Upload folder using huggingface_hub

7885a28 verified about 1 month ago

15.8 kB

	"""
	Created on Fri Apr 2 09:06:05 2021

	@author: matth
	"""

	import math
	import numpy as np
	from scipy import special
	from ._axis_nan_policy import _axis_nan_policy_factory, _broadcast_arrays
	from scipy._lib._array_api import array_namespace, xp_moveaxis_to_end

	__all__ = ['entropy', 'differential_entropy']


	@_axis_nan_policy_factory(
	lambda x: x,
	n_samples=lambda kwgs: (
	2 if ("qk" in kwgs and kwgs["qk"] is not None)
	else 1
	),
	n_outputs=1, result_to_tuple=lambda x: (x,), paired=True,
	too_small=-1 # entropy doesn't have too small inputs
	)
	def entropy(pk: np.typing.ArrayLike,
	qk: np.typing.ArrayLike \| None = None,
	base: float \| None = None,
	axis: int = 0
	) -> np.number \| np.ndarray:
	"""
	Calculate the Shannon entropy/relative entropy of given distribution(s).

	If only probabilities `pk` are given, the Shannon entropy is calculated as
	``H = -sum(pk * log(pk))``.

	If `qk` is not None, then compute the relative entropy
	``D = sum(pk * log(pk / qk))``. This quantity is also known
	as the Kullback-Leibler divergence.

	This routine will normalize `pk` and `qk` if they don't sum to 1.

	Parameters
	----------
	pk : array_like
	Defines the (discrete) distribution. Along each axis-slice of ``pk``,
	element ``i`` is the (possibly unnormalized) probability of event
	``i``.
	qk : array_like, optional
	Sequence against which the relative entropy is computed. Should be in
	the same format as `pk`.
	base : float, optional
	The logarithmic base to use, defaults to ``e`` (natural logarithm).
	axis : int, optional
	The axis along which the entropy is calculated. Default is 0.

	Returns
	-------
	S : {float, array_like}
	The calculated entropy.

	Notes
	-----
	Informally, the Shannon entropy quantifies the expected uncertainty
	inherent in the possible outcomes of a discrete random variable.
	For example,
	if messages consisting of sequences of symbols from a set are to be
	encoded and transmitted over a noiseless channel, then the Shannon entropy
	``H(pk)`` gives a tight lower bound for the average number of units of
	information needed per symbol if the symbols occur with frequencies
	governed by the discrete distribution `pk` [1]_. The choice of base
	determines the choice of units; e.g., ``e`` for nats, ``2`` for bits, etc.
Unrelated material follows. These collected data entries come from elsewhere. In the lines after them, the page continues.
(** * Sequence status aggregation (flows/v1 sequence_lifecycle.go)

    A shallow embedding of the status-propagation operations of the
    Sequence resource, and the properties its specification states about
    them.  The operations mutate a [SequenceStatus] through a pointer
    receiver and read the wall clock; here every operation is a function
    on a [World]: the status record together with the stream of readings
    that successive calls of [time.Now()] return. *)

From Stdlib Require Import ZArith String List Bool Lia Permutation.
From Stdlib Require OrderedTypeEx.
From stdpp Require Import base decidable list strings.

Open Scope string_scope.
Open Scope list_scope.
Open Scope nat_scope.

(** ** The wall clock *)

(** A [metav1.Time], as an instant on the integer time line; the zero
    value of the Go type is [zeroTime]. *)
Definition Time := Z.
Definition zeroTime : Time := 0%Z.

(** The readings that the successive calls of [time.Now()] will return. *)
Definition Clock := nat -> Time.

Definition time_Now (clk : Clock) : Time * Clock :=
  (clk 0, fun n => clk (S n)).

(** Go's [sort.Slice] on a slice of at most twelve elements is this
    insertion sort: element [i] is swapped towards the front while
    [less data[j] data[j-1]].  [bubble] works on the already sorted prefix
    held in reverse. *)
Fixpoint bubble {A} (less : A -> A -> bool) (x : A) (rprefix : list A) : list A :=
  match rprefix with
  | [] => [x]
  | y :: rest => if less x y then y :: bubble less x rest else x :: y :: rest
  end.

Definition sort_Slice {A} (less : A -> A -> bool) (data : list A) : list A :=
  rev (fold_left (fun rprefix x => bubble less x rprefix) data []).

(** ** knative.dev/pkg/apis: conditions and the condition set *)

Module apis.

(** Modelled from the spec: the names of the conditions
    ([apis.ConditionType], declared outside src/): a condition is named by
    a string, and [Ready] names the aggregate. *)
Definition ConditionType := string.
Definition ConditionReady : ConditionType := "Ready".

(** Modelled from the spec: the three statuses of a condition, True,
    False and Unknown (the constants of [corev1.ConditionStatus], declared
    outside src/), and the severities of [apis.ConditionSeverity]; both
    are string types, the severity Error being the empty string. *)
Definition ConditionTrue := "True".
Definition ConditionFalse := "False".
Definition ConditionUnknown := "Unknown".
Definition ConditionSeverityError := "".
Definition ConditionSeverityInfo := "Info".

(** Modelled from the spec: [apis.Condition] (declared outside src/), a
    named condition with type, status, reason, message and
    lastTransitionTime; [CondType] is its field [Type]. *)
Record Condition := mkCondition {
  CondType : ConditionType;
  Status : string;
  Severity : string;
  LastTransitionTime : Time;
  Reason : string;
  Message : string }.

#[global] Instance Condition_eq_dec : EqDecision Condition.
Proof. solve_decision. Defined.

(** The zero value of the struct, which [make] fills a slice with. *)
Definition zeroCondition : Condition :=
  mkCondition "" "" "" zeroTime "" "".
	The relative entropy, ``D(pk\|qk)``, quantifies the increase in the average
	number of units of information needed per symbol if the encoding is
	optimized for the probability distribution `qk` instead of the true
	distribution `pk`. Informally, the relative entropy quantifies the expected
	excess in surprise experienced if one believes the true distribution is
	`qk` when it is actually `pk`.

	A related quantity, the cross entropy ``CE(pk, qk)``, satisfies the
	equation ``CE(pk, qk) = H(pk) + D(pk\|qk)`` and can also be calculated with
	the formula ``CE = -sum(pk * log(qk))``. It gives the average
	number of units of information needed per symbol if an encoding is
	optimized for the probability distribution `qk` when the true distribution
	is `pk`. It is not computed directly by `entropy`, but it can be computed
	using two calls to the function (see Examples).
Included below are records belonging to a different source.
(** * PyAudio: the stream callback bridge and the blocking I/O path

    A shallow embedding of [src/pyaudio/_portaudiomodule.c] and
    [src/pyaudio/stream_io.c]: the callback that PortAudio invokes for every
    buffer of frames, [pa_open], [pa_get_stream_time], the blocking
    [pa_write_stream] / [pa_read_stream] and the two availability queries.

    Conventions of the embedding.
    - C integers are [Z]; a conversion to a fixed-width type is written out
      ([to_int], [to_uint], [to_ulong]).  The data model is LP64: [int] has 32
      bits, [long], [size_t] and [Py_ssize_t] have 64.
    - A nullable pointer to a struct is an [option] of the struct; reading a
      field through a null pointer is the outcome [Fault NullDereference].
    - A function of the extension module returns an [Outcome]: a Python value,
      a raised Python error (C returns NULL with the error set), or a fault of
      the C program.
    - Everything outside the two files is a parameter: the PortAudio library
      is a record [PortAudio] of its entry points, the interpreter's call of
      the registered callback is the record [Python].
    - What the code does to the outside is recorded in a [World]: the blocks
      it holds from [malloc], the references it holds on the callback, the
      stream operations it asked PortAudio for, the asynchronous exceptions it
      posted and the tracebacks it printed.  The global interpreter lock
      ([PyGILState_Ensure], [Py_BEGIN_ALLOW_THREADS]) and the reference counts
      of temporaries are not part of the model; [malloc] and the allocation
      of Python objects are taken to succeed.
    - A function of the module is modelled from the point where
      [PyArg_ParseTuple] has filled its locals: a call whose arguments do
      not parse raises the parser's [TypeError] before any of this code
      runs.
    - The error indicator of a function of the module is its [Raise]
      outcome; an error that a C API call leaves pending while the function
      goes on and returns a value is not recorded.
    - A C function that PortAudio calls either returns or ends the process
      from inside ([Py_Exit]): a [Completion]. *)

From Stdlib Require Import ZArith List Lia Bool String.
From Stdlib Require Import Strings.Byte.
From Stdlib Require Import Floats.PrimFloat Floats.SpecFloat Floats.FloatOps.
Import ListNotations.

Local Open Scope Z_scope.
Set Warnings "-register-all".

(** ** C integer types (LP64) *)

Module C.

Definition INT_MIN : Z := - 2 ^ 31.
Definition INT_MAX : Z := 2 ^ 31 - 1.
Definition LONG_MIN : Z := - 2 ^ 63.
Definition LONG_MAX : Z := 2 ^ 63 - 1.

(** Conversion to [unsigned int]. *)
Definition to_uint (z : Z) : Z := z mod 2 ^ 32.

(** Conversion to [unsigned long] and to [size_t]. *)
Definition to_ulong (z : Z) : Z := z mod 2 ^ 64.

(** Conversion to [int] (two's complement wrap-around). *)
Definition to_int (z : Z) : Z := (z + 2 ^ 31) mod 2 ^ 32 - 2 ^ 31.

(** A C condition: an [int] is true when it is not zero. *)
Definition truthy (z : Z) : bool := negb (z =? 0).

(** [memcpy(dst, src, n)]: the first [n] bytes of [dst] are replaced by the
    first [n] bytes of [src].  Meaningful when both regions hold [n] bytes. *)
Definition memcpy (dst src : list byte) (n : Z) : list byte :=
  firstn (Z.to_nat n) src ++ skipn (Z.to_nat n) dst.

(** [memset(dst + off, c, n)]. Meaningful when [dst] holds [off + n] bytes. *)
Definition memset (dst : list byte) (off : Z) (c : byte) (n : Z) : list byte :=
  firstn (Z.to_nat off) dst ++ repeat c (Z.to_nat n)
    ++ skipn (Z.to_nat off + Z.to_nat n) dst.

End C.

(** ** portaudio.h *)

Definition PaError := Z.
Definition PaDeviceIndex := Z.
Definition PaSampleFormat := Z.

(** [PaStream *]: an opaque handle; the null pointer is [None]. *)
Definition PaStream := Z.

Definition paNoError : PaError := 0.
Definition paInvalidDevice : PaError := -9996.
Definition paInsufficientMemory : PaError := -9992.
Definition paBadStreamPtr : PaError := -9988.
Definition paInternalError : PaError := -9986.
Definition paInputOverflowed : PaError := -9981.
Definition paOutputUnderflowed : PaError := -9980.

(** [PaStreamCallbackResult]. *)
Definition paContinue : Z := 0.
Definition paComplete : Z := 1.
Definition paAbort : Z := 2.

Definition paClipOff : Z := 1.
Definition paFramesPerBufferUnspecified : Z := 0.
Definition DEFAULT_FRAMES_PER_BUFFER : Z := paFramesPerBufferUnspecified.

Record PaStreamParameters := mkPaStreamParameters {
  device : PaDeviceIndex;
  channelCount : Z;
  sampleFormat : PaSampleFormat;
  suggestedLatency : float;
  hostApiSpecificStreamInfo : option Z
}.
Fixpoint capture (i : nat) (c : Caps) : string :=
  match c with
  | [] => ""
  | (j, v) :: c' => if Nat.eqb i j then v else capture i c'
  end.

(** [m[i]] of a match array *)
Definition group (i : nat) (m : Match) : string := capture i (m_caps m).

(** One attempt at the current position. *)
Definition execAt (r : regex) (s : string) : option Match :=
  match rmatch r s [] (fun s' c => Some (s', c)) with
  | Some (s', c) => Some (mkMatch (String.length s - String.length s') c)
  | None => None
  end.

(** [s.match(r)] for a regex without the [g] flag: leftmost match. *)
Fixpoint search (r : regex) (s : string) : option Match :=
  match execAt r s with
  | Some m => Some m
  | None =>
      match s with
      | EmptyString => None
      | String _ s' => search r s'
      end
  end.

(** [[...s.matchAll(r)]] (equally, the [exec] loop of a [g] regex): matches
    from left to right, each search resuming where the previous match ended
    (one character further after an empty match). [skip] counts the
    characters still covered by the previous match. *)
Fixpoint scan (r : regex) (s : string) (skip : nat) : list Match :=
  match skip with
  | S k =>
      match s with
      | EmptyString => []
      | String _ s' => scan r s' k
      end
  | O =>
      match execAt r s with
      | Some m =>
          m :: match s with
               | EmptyString => []
               | String _ s' => scan r s' (Nat.pred (m_length m))
               end
      | None =>
          match s with
          | EmptyString => []
          | String _ s' => scan r s' 0
          end
      end
  end.

Definition matchAll (r : regex) (s : string) : list Match := scan r s 0.
(** * AiImpactAnalyzer front end: list filtering, pagination, form submit,
      and the analysis context's reducer and fetch wrapper.

    Shallow embedding of
      - [src/frontend/src/pages/Coverage.jsx]            (module [Coverage]),
      - the provider of [src/frontend/src/context/AnalysisContext.jsx]
                                                         (module [AnalysisContext]),
      - the Repositories page, whose source follows the provider in the
        same file                                        (module [Repositories]),
      - the error banner of [src/frontend/src/components/Navbar.jsx]
                                                         (module [Navbar]).

    Conventions of the model.
      - A JavaScript string is a [string]; the model covers text in the
        ASCII range, where [toLowerCase] maps 'A'..'Z' to 'a'..'z' and
        leaves every other code unit alone.
      - A JavaScript integer-valued number (an id, a page number, an array
        length, an HTTP status) is a [Z].
      - An array is a [list]; a plain object used as a dictionary (the
        [stats] object) is a [gmap string _].
      - [useState]/[useReducer] state is passed explicitly; an updater
        [setX (prev => f prev)] is the function [f] applied to the list. *)

From Stdlib Require Import ZArith List Bool Ascii String DecimalString
  DecimalZ Lia.
From stdpp Require Import base option list strings gmap fin_maps.
Import ListNotations.

(* ===================================================================== *)
(** ** JavaScript strings *)
(* ===================================================================== *)

Module JsString.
	See [2]_ for more information.

	References
	----------
	.. [1] Shannon, C.E. (1948), A Mathematical Theory of Communication.
	Bell System Technical Journal, 27: 379-423.
	https://doi.org/10.1002/j.1538-7305.1948.tb01338.x
	.. [2] Thomas M. Cover and Joy A. Thomas. 2006. Elements of Information
	Theory (Wiley Series in Telecommunications and Signal Processing).
	Wiley-Interscience, USA.


	Examples
	--------
	The outcome of a fair coin is the most uncertain:

	>>> import numpy as np
	>>> from scipy.stats import entropy
	>>> base = 2 # work in units of bits
	>>> pk = np.array([1/2, 1/2]) # fair coin
	>>> H = entropy(pk, base=base)
	>>> H
	1.0
	>>> H == -np.sum(pk * np.log(pk)) / np.log(base)
	True

	The outcome of a biased coin is less uncertain:

	>>> qk = np.array([9/10, 1/10]) # biased coin
	>>> entropy(qk, base=base)
	0.46899559358928117

	The relative entropy between the fair coin and biased coin is calculated
	as:

	>>> D = entropy(pk, qk, base=base)
	>>> D
	0.7369655941662062
	>>> np.isclose(D, np.sum(pk * np.log(pk/qk)) / np.log(base), rtol=4e-16, atol=0)
	True

	The cross entropy can be calculated as the sum of the entropy and
	relative entropy`:

	>>> CE = entropy(pk, base=base) + entropy(pk, qk, base=base)
	>>> CE
	1.736965594166206
	>>> CE == -np.sum(pk * np.log(qk)) / np.log(base)
	True

	"""
	if base is not None and base <= 0:
	raise ValueError("`base` must be a positive number or `None`.")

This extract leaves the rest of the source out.